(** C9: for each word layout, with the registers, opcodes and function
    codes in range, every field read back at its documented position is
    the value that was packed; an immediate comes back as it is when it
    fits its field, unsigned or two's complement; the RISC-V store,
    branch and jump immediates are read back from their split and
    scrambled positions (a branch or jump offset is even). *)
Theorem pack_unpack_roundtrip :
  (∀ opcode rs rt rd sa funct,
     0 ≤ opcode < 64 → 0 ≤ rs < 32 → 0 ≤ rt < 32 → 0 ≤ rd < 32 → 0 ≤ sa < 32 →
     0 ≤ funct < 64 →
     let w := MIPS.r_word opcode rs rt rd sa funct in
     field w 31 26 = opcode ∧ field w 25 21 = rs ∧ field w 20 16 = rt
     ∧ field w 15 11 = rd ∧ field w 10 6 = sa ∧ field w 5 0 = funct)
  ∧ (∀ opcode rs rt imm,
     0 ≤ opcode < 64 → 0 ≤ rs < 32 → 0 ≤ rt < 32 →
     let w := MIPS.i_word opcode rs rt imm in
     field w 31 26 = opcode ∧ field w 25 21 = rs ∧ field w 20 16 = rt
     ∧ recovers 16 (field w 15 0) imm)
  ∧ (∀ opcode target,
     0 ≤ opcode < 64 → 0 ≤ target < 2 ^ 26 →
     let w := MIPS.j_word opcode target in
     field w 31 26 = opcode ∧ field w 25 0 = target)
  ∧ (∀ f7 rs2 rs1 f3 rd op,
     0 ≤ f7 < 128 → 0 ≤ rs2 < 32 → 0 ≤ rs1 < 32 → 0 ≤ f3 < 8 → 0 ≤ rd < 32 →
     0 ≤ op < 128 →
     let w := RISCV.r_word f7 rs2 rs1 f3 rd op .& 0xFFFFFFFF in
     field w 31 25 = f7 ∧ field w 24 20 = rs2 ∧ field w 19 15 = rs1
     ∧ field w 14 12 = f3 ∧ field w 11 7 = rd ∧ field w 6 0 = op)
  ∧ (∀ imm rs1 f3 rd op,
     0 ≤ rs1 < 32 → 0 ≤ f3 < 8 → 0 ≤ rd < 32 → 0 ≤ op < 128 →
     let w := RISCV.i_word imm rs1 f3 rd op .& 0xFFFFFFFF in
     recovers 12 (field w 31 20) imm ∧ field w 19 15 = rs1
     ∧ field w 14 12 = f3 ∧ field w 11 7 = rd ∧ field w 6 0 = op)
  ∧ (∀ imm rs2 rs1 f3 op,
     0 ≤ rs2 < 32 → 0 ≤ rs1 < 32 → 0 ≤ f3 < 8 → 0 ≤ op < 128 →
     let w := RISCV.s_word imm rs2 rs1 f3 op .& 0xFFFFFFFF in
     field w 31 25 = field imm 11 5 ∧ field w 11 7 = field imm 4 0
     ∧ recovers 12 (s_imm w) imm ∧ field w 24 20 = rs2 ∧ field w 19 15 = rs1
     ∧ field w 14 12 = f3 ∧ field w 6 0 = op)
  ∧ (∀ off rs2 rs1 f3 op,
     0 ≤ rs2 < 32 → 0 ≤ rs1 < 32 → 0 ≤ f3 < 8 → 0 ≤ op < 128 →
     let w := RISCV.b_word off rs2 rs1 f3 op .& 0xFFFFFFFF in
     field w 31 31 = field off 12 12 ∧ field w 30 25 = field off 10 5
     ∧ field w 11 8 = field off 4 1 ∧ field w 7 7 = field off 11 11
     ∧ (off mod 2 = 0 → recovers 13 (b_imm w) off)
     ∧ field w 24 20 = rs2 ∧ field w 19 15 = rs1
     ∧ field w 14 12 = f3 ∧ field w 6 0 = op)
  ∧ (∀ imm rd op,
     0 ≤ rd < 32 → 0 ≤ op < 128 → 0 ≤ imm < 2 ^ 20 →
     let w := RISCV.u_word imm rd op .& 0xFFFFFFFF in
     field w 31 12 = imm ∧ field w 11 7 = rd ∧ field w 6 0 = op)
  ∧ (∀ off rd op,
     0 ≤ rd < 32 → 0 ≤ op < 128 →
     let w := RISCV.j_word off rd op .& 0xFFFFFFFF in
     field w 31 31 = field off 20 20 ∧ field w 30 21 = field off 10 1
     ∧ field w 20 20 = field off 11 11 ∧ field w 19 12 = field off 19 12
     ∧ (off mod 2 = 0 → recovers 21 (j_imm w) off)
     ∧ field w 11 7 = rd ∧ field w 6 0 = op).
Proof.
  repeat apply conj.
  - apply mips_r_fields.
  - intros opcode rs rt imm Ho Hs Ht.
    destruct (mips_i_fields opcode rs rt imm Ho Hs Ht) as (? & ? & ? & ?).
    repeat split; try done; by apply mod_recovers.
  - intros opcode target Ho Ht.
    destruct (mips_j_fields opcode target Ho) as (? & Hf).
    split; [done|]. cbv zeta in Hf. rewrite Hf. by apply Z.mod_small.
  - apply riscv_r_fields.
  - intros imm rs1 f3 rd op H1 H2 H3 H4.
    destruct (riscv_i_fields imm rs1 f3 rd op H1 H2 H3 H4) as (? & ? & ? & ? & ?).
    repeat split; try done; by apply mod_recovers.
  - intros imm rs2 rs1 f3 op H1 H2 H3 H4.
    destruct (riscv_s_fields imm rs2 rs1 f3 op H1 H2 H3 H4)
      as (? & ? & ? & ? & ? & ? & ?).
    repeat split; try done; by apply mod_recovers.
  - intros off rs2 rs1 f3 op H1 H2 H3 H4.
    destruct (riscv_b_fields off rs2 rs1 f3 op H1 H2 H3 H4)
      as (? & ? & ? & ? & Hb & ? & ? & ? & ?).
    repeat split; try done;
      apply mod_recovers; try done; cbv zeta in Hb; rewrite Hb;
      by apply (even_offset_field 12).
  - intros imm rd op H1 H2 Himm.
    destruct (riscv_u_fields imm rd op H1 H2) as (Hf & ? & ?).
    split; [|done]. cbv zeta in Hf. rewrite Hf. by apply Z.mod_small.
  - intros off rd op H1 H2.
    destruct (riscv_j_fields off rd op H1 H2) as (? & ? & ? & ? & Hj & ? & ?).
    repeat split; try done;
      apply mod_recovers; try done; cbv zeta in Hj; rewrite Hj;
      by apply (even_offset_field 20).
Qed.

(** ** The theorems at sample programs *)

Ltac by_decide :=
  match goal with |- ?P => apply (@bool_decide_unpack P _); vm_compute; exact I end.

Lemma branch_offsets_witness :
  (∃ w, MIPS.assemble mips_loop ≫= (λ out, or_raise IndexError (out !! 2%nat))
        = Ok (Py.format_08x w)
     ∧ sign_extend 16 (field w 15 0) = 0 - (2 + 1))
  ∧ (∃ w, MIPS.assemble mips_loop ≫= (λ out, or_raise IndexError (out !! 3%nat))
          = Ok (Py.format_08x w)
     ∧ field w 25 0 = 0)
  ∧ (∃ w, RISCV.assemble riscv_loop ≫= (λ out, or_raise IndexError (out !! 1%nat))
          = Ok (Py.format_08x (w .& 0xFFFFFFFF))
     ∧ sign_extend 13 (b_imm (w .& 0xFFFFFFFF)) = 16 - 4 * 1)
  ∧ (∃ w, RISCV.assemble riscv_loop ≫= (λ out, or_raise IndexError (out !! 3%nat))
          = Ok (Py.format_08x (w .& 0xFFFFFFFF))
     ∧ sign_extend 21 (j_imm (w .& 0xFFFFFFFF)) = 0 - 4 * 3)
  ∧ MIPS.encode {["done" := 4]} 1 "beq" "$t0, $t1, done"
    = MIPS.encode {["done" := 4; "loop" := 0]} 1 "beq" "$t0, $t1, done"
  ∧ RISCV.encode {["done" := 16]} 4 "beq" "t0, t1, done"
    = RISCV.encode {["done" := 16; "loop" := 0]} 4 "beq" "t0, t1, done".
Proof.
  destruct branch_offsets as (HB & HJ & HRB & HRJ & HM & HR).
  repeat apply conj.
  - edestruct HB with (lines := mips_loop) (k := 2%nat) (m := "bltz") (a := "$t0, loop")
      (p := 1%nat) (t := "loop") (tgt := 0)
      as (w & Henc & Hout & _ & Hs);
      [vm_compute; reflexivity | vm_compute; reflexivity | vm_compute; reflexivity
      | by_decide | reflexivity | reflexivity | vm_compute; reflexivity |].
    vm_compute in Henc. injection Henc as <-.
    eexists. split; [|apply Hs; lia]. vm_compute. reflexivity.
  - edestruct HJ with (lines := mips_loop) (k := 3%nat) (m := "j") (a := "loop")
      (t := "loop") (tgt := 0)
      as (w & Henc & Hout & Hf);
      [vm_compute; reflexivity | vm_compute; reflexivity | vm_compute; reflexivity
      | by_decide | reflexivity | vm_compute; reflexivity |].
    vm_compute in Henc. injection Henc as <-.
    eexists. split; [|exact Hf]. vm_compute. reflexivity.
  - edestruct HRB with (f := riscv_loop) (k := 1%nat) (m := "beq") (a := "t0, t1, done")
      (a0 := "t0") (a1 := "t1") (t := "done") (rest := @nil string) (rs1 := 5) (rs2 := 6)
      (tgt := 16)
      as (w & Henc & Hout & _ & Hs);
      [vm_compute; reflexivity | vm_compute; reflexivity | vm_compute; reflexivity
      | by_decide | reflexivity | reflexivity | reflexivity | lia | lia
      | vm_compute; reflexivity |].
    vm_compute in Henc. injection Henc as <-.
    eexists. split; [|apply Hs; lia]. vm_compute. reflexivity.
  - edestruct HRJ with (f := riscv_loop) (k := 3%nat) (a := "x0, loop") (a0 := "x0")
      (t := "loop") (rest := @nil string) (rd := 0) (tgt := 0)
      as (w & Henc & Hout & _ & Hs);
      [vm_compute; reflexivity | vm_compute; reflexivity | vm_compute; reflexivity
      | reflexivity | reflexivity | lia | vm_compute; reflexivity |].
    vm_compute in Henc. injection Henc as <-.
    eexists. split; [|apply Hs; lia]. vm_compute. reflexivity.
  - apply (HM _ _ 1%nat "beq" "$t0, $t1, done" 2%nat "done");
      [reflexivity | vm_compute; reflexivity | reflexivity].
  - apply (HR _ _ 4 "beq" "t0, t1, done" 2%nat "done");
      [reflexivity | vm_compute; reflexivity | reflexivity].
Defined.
• • • • • • •
(Work to complete):
Find the word "intros" in the entries, then copy out every line that has it.

(Your response):
  - intros opcode rs rt imm Ho Hs Ht.
  - intros opcode target Ho Ht.
  - intros imm rs1 f3 rd op H1 H2 H3 H4.
  - intros imm rs2 rs1 f3 op H1 H2 H3 H4.
  - intros off rs2 rs1 f3 op H1 H2 H3 H4.
  - intros imm rd op H1 H2 Himm.
  - intros off rd op H1 H2.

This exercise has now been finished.